Boreal forests like this one in Saskatchwan, Canada, could gain protection from Staples' action to reduce its purchases of virgin paper products. (Photo courtesy Boreal Forest Watch)
"Staples' new policy is a big win for America's heritage forests in the southern U.S., where paper production is destroying millions of acres of forests a year," said Danna Smith, director of The Paper Campaign for Dogwood Alliance. "Staples' announcement today creates a mandate from the marketplace for large paper producers like International Paper to rely more on recycled fiber and less on destroying Southern forests."

Areas of old growth forests in the Pacific Northwest also continue to be logged for the paper industry, and the Bush administration has proposed increasing logging in all national forests in the name of reducing the danger of wildfires.

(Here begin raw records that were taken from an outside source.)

(** [ApprovalStore.get] *)
Definition approval_get (s : ApprovalStore) (approval_id : string) : res ApprovalRecord :=
  match by_id s !! approval_id with
  | Some r => Ok r
  | None => err APPROVAL_REQUIRED "unknown approval"
  end.

(** [ApprovalStore.by_decision] *)
Definition by_decision (s : ApprovalStore) (decision_id : string) : option ApprovalRecord :=
  match by_decision_id s !! decision_id with
  | Some approval_id => if decide (approval_id = "") then None else by_id s !! approval_id
  | None => None
  end.

(** [ApprovalStore._decide]; the record found is mutated where it is stored, under
    the approval id it was found by. *)
Definition approval_decide (decision_id : string) (state : ApprovalState) (approver : string)
    (reason : option string) (now : option Z) (clock : Z) : M ApprovalStore ApprovalRecord :=
  λ s,
    let now := or_now now clock in
    match by_decision s decision_id, by_decision_id s !! decision_id with
    | Some rec, Some id =>
        if decide (a_state rec ≠ A_PENDING) then
          raise APPROVAL_REQUIRED ("approval already " +:+ ApprovalState_lower (a_state rec)) s
        else if is_expired rec now then raise APPROVAL_EXPIRED "approval window elapsed" s
        else
          let rec' :=
            mkApproval (approval_id rec) (a_decision_id rec) (a_agent_id rec) (a_action_hash rec)
              (a_risk_level rec) (classification rec) (requested_at rec) (a_expires_at rec)
              state (Some approver) (Some now) reason in
          (Ok rec', mkStore (ap_ttl s) (<[id := rec']> (by_id s)) (by_decision_id s))
    | _, _ => raise APPROVAL_REQUIRED "no approval requested for decision" s
    end.

(** [ApprovalStore.grant] *)
Definition approval_grant (decision_id approver : string) (reason : option string)
    (now : option Z) (clock : Z) : M ApprovalStore ApprovalRecord :=
  approval_decide decision_id A_GRANTED approver reason now clock.

(** [ApprovalStore.deny] *)
Definition approval_deny (decision_id approver : string) (reason : option string)
    (now : option Z) (clock : Z) : M ApprovalStore ApprovalRecord :=
  approval_decide decision_id A_DENIED approver reason now clock.

(** [ApprovalStore.assert_granted] *)
Definition assert_granted (s : ApprovalStore) (decision_id : string) (now : option Z) (clock : Z)
    : res ApprovalRecord :=
  let now := or_now now clock in
  match by_decision s decision_id with
  | None => err APPROVAL_REQUIRED "human approval required"
  | Some rec =>
      match a_state rec with
      | A_PENDING => err APPROVAL_REQUIRED "human approval required"
      | A_DENIED => err APPROVAL_REQUIRED "approval was denied"
      | A_GRANTED =>
          if is_expired rec now then err APPROVAL_EXPIRED "approval expired before use"
          else Ok rec
      end
  end.

(** * Facts *)

Lemma assert_granted_ok s d now clock r :
  assert_granted s d now clock = Ok r ↔
  by_decision s d = Some r ∧ a_state r = A_GRANTED ∧ (or_now now clock < a_expires_at r)%Z.
Proof.
  unfold assert_granted, is_expired. destruct (by_decision s d) as [x|]; [|naive_solver].
  destruct (a_state x) eqn:Hx; simpl.
  - split; [done|]. intros ([= ->] & ? & _). congruence.
  - case_bool_decide; split; try done.
    + intros ([= ->] & _ & ?). lia.
    + intros [= ->]. split_and!; [done..|lia].
    + by intros ([= ->] & _).
  - split; [done|]. intros ([= ->] & ? & _). congruence.
Qed.

(** What a decision does, if it succeeds. *)
Definition decided (st : ApprovalState) (who : string) (why : option string) (t : Z)
    (r : ApprovalRecord) : ApprovalRecord :=
  mkApproval (approval_id r) (a_decision_id r) (a_agent_id r) (a_action_hash r)
    (a_risk_level r) (classification r) (requested_at r) (a_expires_at r)
    st (Some who) (Some t) why.
(** * What the rules mean *)

(** The capability an action needs. *)
Definition capability_for (a : AgentAction) : string :=
  match action_type a with
  | DB_OPERATION => if decide (operation a = Some "read") then "db:read" else "db:write"
  | FILE_READ => "fs:read"
  | FILE_WRITE | FILE_DELETE => "fs:write"
  | MEMORY_READ => "memory:read"
  | MEMORY_WRITE => "memory:write"
  | NETWORK_REQUEST | API_REQUEST | EXTERNAL_MESSAGE => "net:external"
  | AGENT_MESSAGE => "agent:message"
  | USER_OUTPUT => "output:user"
  | TOOL_CALL | MCP_CALL => "tool:call"
  | CLOUD_CONTROL_ACTION => "cloud:control"
  | PROCESS_EXEC | SHELL_EXEC | CODE_EXECUTION => "shell:exec"
  | SECRET_ACCESS => "secret:read"
  | FHE_ENCRYPT => "fhe:encrypt"
  | FHE_COMPUTE | FHE_REENCRYPT => "fhe:compute"
  | FHE_DECRYPT_REQUEST | FHE_PARTIAL_DECRYPT | FHE_COMBINE_DECRYPT => "fhe:decrypt"
  | FHE_KEY_ROTATE | FHE_CONTEXT_CREATE => "fhe:admin"
  end.

Definition networked (a : AgentAction) : Prop := capability_for a = "net:external".
Definition runs_code (a : AgentAction) : Prop := capability_for a = "shell:exec".
Definition reads_secret (a : AgentAction) : Prop := capability_for a = "secret:read".
Definition decrypts (a : AgentAction) : Prop := capability_for a = "fhe:decrypt".

(** The action stays inside the envelope of capabilities, scopes and clearance. *)
Record in_envelope (a : AgentAction) (caps scopes : gset string) (clr : DataClassification) : Prop := {
  ie_cap : capability_for a ∈ caps;
  ie_scope : ∃ s, s ∈ scopes ∧ str_startswith (str_or (resource a) (target a)) s = true;
  ie_class : (clearance_order (data_classification a) ≤ clearance_order clr)%Z
}.

(** And meets the gates and limits of the grant. *)
Record permitted (a : AgentAction) (g : Grant) (dest : option string) (rows bytes : option Z) : Prop := {
  pm_envelope : in_envelope a (g_capabilities g) (g_resource_scopes g) (g_clearance g);
  pm_net : networked a → allow_external_network g = true ∧
    ∃ d, dest = Some d ∧ d ∈ network_allowlist g;
  pm_shell : runs_code a → shell_permitted g = true;
  pm_secret : reads_secret a → secret_access_permitted g = true;
  pm_rows : ∀ n, rows = Some n → (n ≤ max_db_rows g)%Z;
  pm_bytes : ∀ n, bytes = Some n → (n ≤ max_external_bytes g)%Z
}.

Lemma sorted_json_strs s :
  match sorted_json s with
  | JArr l => omap (λ v, match v with JStr s => Some s | _ => None end) l
  | _ => []
  end = sorted_strings (elements s).
Proof. unfold sorted_json. induction (sorted_strings (elements s)); csimpl; congruence. Qed.

Lemma elem_sorted x (s : gset string) : x ∈ sorted_strings (elements s) ↔ x ∈ s.
Proof. by rewrite sorted_strings_perm, elem_of_elements. Qed.

Lemma none_if {A} (b : bool) (x : A) : (if b then [x] else []) = [] ↔ b = false.
Proof. by destruct b. Qed.
Lemma none_unless {A} (b : bool) (x : A) : (if b then [] else [x]) = [] ↔ b = true.
Proof. by destruct b. Qed.

Lemma gate_off (P : Prop) `{!Decision P} (b : bool) :
  bool_decide P && negb b = false ↔ (P → b = true).
Proof. case_bool_decide; destruct b; naive_solver. Qed.

Lemma within_limit (o : option Z) (m : Z) :
  gt_opt o (Some m) = false ↔ ∀ n, o = Some n → (n ≤ m)%Z.
Proof.
  destruct o as [n|]; simpl; [|naive_solver]. rewrite bool_decide_eq_false.
  split; [intros ? ? [= ->]; lia|]. intros Hn. specialize (Hn _ eq_refl). lia.
Qed.

Section doc.
Variables (a : AgentAction) (g : Grant) (dest : option string) (rows bytes : option Z).
Local Notation doc := (build_authz_input a g dest rows bytes).

Lemma doc_act : act doc = Some (ActionType_value (action_type a)).
Proof. reflexivity. Qed.
Lemma doc_operation : ref_str doc "action" "operation" = Some (str_or (operation a) "").
Proof. reflexivity. Qed.
Lemma doc_caps : ref_strs doc "grant" "capabilities" = sorted_strings (elements (g_capabilities g)).
Proof. exact (sorted_json_strs (g_capabilities g)). Qed.
Lemma doc_scopes :
  ref_strs doc "grant" "resource_scopes" = sorted_strings (elements (g_resource_scopes g)).
Proof. exact (sorted_json_strs (g_resource_scopes g)). Qed.
Lemma doc_allowlist :
  ref_strs doc "grant" "network_allowlist" = sorted_strings (elements (network_allowlist g)).
Proof. exact (sorted_json_strs (network_allowlist g)). Qed.
Lemma doc_dest : ref_str doc "action" "destination_domain" = dest.
Proof. by destruct dest, rows, bytes. Qed.
Lemma doc_rows : ref_int doc "action" "row_count" = rows.
Proof. by destruct dest, rows, bytes. Qed.
Lemma doc_bytes : ref_int doc "action" "byte_count" = bytes.
Proof. by destruct dest, rows, bytes. Qed.
Lemma doc_class : action_class doc = Some (clearance_order (data_classification a)).
Proof.
  unfold action_class. change (ref_str doc "action" "data_classification")
    with (Some (DataClassification_value (data_classification a))).
  by destruct (data_classification a).
Qed.
Lemma doc_clearance : clearance_rank doc = Some (clearance_order (g_clearance g)).
Proof.
  unfold clearance_rank. change (ref_str doc "grant" "clearance")
    with (Some (DataClassification_value (g_clearance g))).
  by destruct (g_clearance g).
Qed.

Lemma doc_required : required_capability doc = capability_for a.
Proof.
  unfold required_capability, act_is. rewrite doc_act, doc_operation. unfold capability_for.
  destruct (action_type a); try reflexivity. simpl.
  unfold str_or. destruct (operation a) as [o|]; simpl; [|done].
  repeat (case_bool_decide || case_decide); naive_solver.
Qed.

Lemma doc_flags :
  is_network doc = bool_decide (networked a) ∧ is_shell doc = bool_decide (runs_code a) ∧
  is_secret doc = bool_decide (reads_secret a) ∧ is_decrypt doc = bool_decide (decrypts a).
Proof.
  unfold is_network, is_shell, is_secret, is_decrypt, act_is, networked, runs_code, reads_secret,
    decrypts. rewrite doc_act. unfold capability_for.
  destruct (action_type a); try (vm_compute; done). case_decide; vm_compute; done.
Qed.

Lemma doc_scope_covered :
  scope_covered doc = true ↔
  ∃ s, s ∈ g_resource_scopes g ∧ str_startswith (str_or (resource a) (target a)) s = true.
Proof.
  unfold scope_covered. rewrite doc_scopes.
  change (ref_str doc "action" "resource") with (Some (str_or (resource a) (target a))).
  rewrite existsb_exists. split; intros (s & Hs & Hp); exists s; (split; [|done]).
  - apply elem_sorted. by apply list_elem_of_In.
  - apply list_elem_of_In. by apply elem_sorted.
Qed.

(** The rules allow exactly the permitted actions. *)
Lemma rego_allow_iff : rego_allow doc = true ↔ permitted a g dest rows bytes.
Proof.
  unfold rego_allow. rewrite bool_decide_eq_true. unfold violation.
  destruct doc_flags as (-> & -> & -> & _).
  rewrite doc_required, doc_caps, doc_class, doc_clearance, doc_dest, doc_allowlist, doc_rows,
    doc_bytes.
  change (ref_int doc "grant" "max_db_rows") with (Some (max_db_rows g)).
  change (ref_int doc "grant" "max_external_bytes") with (Some (max_external_bytes g)).
  change (ref_true doc "grant" "allow_external_network") with
    (if allow_external_network g then true else false).
  change (ref_true doc "grant" "shell_permitted") with (if shell_permitted g then true else false).
  change (ref_true doc "grant" "secret_access_permitted") with
    (if secret_access_permitted g then true else false).
  rewrite !app_nil, !none_if, !none_unless, doc_scope_covered, bool_decide_eq_true, elem_sorted,
    !gate_off, !within_limit.
  assert (Hnet : member dest (sorted_strings (elements (network_allowlist g))) = true ↔
    ∃ d, dest = Some d ∧ d ∈ network_allowlist g).
  { destruct dest as [d|]; simpl; [|naive_solver].
    rewrite bool_decide_eq_true, elem_sorted. naive_solver. }
  rewrite Hnet.
  assert (Hid : ∀ b : bool, (if b then true else false) = b) by (by intros []). rewrite !Hid.
  split.
  - intros (Hc & Hs & Hcl & Hn & Hd & Hsh & Hse & Hr & Hb). constructor; auto.
    constructor; [done|done|by apply Hcl].
  - intros [[Hc Hs Hcl] Hn Hsh Hse Hr Hb]. split_and!; auto; [by intros n [= <-]|..]; intros Hx;
      by destruct (Hn Hx).
Qed.

(** The deterministic floor of the risk tier. *)
Lemma rego_risk_bounds : (0 ≤ rego_risk doc ≤ 4)%Z.
Proof.
  unfold rego_risk, risk_candidates. rewrite doc_class.
  repeat match goal with |- context [if ?b then _ else _] => destruct b end; simpl; lia.
Qed.

Lemma rego_approval :
  require_human_approval (authz_decision doc) = true ↔ runs_code a ∨ reads_secret a ∨ decrypts a.
Proof.
  change (require_human_approval (authz_decision doc)) with (bool_decide (4 ≤ rego_risk doc)%Z).
  rewrite bool_decide_eq_true. unfold rego_risk, risk_candidates.
  destruct doc_flags as (_ & -> & -> & ->).
  repeat case_bool_decide; try (split; [by eauto|intros _]);
    repeat match goal with |- context [if ?b then _ else _] => destruct b end; simpl; try lia;
    split; try lia; naive_solver.
Qed.
End doc.

Section properties.
Context `{PolicySchema}.

Lemma opa_authorize_ok `{OPA} doc d :
  opa_authorize doc = Ok d ↔
  ∃ parsed v, opa_eval doc = OpaExited 0 (Some parsed) ∧ decision_value parsed = Some v ∧
    validate_decision v = Some d ∧ allow d = true.
Proof.
  unfold opa_authorize, opa_evaluate.
  destruct (opa_eval doc) as [|rc out]; [split; [done|by intros (? & ? & ? & _)]|].
  case_decide as Hrc; [split; [done|intros (? & ? & [= ? _] & _); congruence]|].
  assert (rc = 0%Z) as -> by lia.
  destruct out as [parsed|]; simpl; [|split; [done|by intros (? & ? & ? & _)]].
  destruct (decision_value parsed) as [v|] eqn:Hv; simpl;
    [|split; [done|intros (? & ? & [= <-] & ? & _); congruence]].
  destruct (validate_decision v) as [d'|] eqn:Hd; simpl;
    [|split; [done|intros (? & ? & [= <-] & ? & ? & _); congruence]].
  destruct (allow d') eqn:Ha; simpl; split.
  - intros [= <-]. by exists parsed, v.
  - intros (? & ? & [= <-] & ? & ? & _). congruence.
  - done.
  - intros (? & ? & [= <-] & ? & ? & ?). congruence.
Qed.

"Staples' shift toward greener pastures reflects a positive trend that will lead to less logging in our endangered U.S. national forests," said Andrew George, campaign coordinator for the National Forest Protection Alliance. "At a time when Congress and the Bush administration are taking U.S. National Forest policy in a dangerous direction, it is good to see an enlightened market shift away from the outdated dependence on public forests."

Environmentalists also hope that Staples' move will help protect the boreal forests of Canada, breeding ground of 40 percent of North America's waterfowl and billions of migratory songbirds and hundreds of species including caribou, wolves and bears. Some of Staples' major suppliers, including Domtar, Xerox and Weyerhaeuser are involved in logging Canada's boreal forest.

mill

A pulp mill at Port Angeles Harbor in Washington state. (Photo courtesy Washington Department of Ecology)
With recycled paper now becoming comparable to virgin fiber in quality and price, The Paper Campaign is hoping that other office supply companies will begin moving away from cutting trees for paper. The campaign has called off a national day of action against Staples, planned for months to take place this Wednesday, and now plans to shift its attention to Staples' competitors Office Depot, Office Max and Corporate Express.

"One day we're going to look back in disbelief that paper was ever produced by destroying endangered forests," said the Dogwood Alliance's Smith.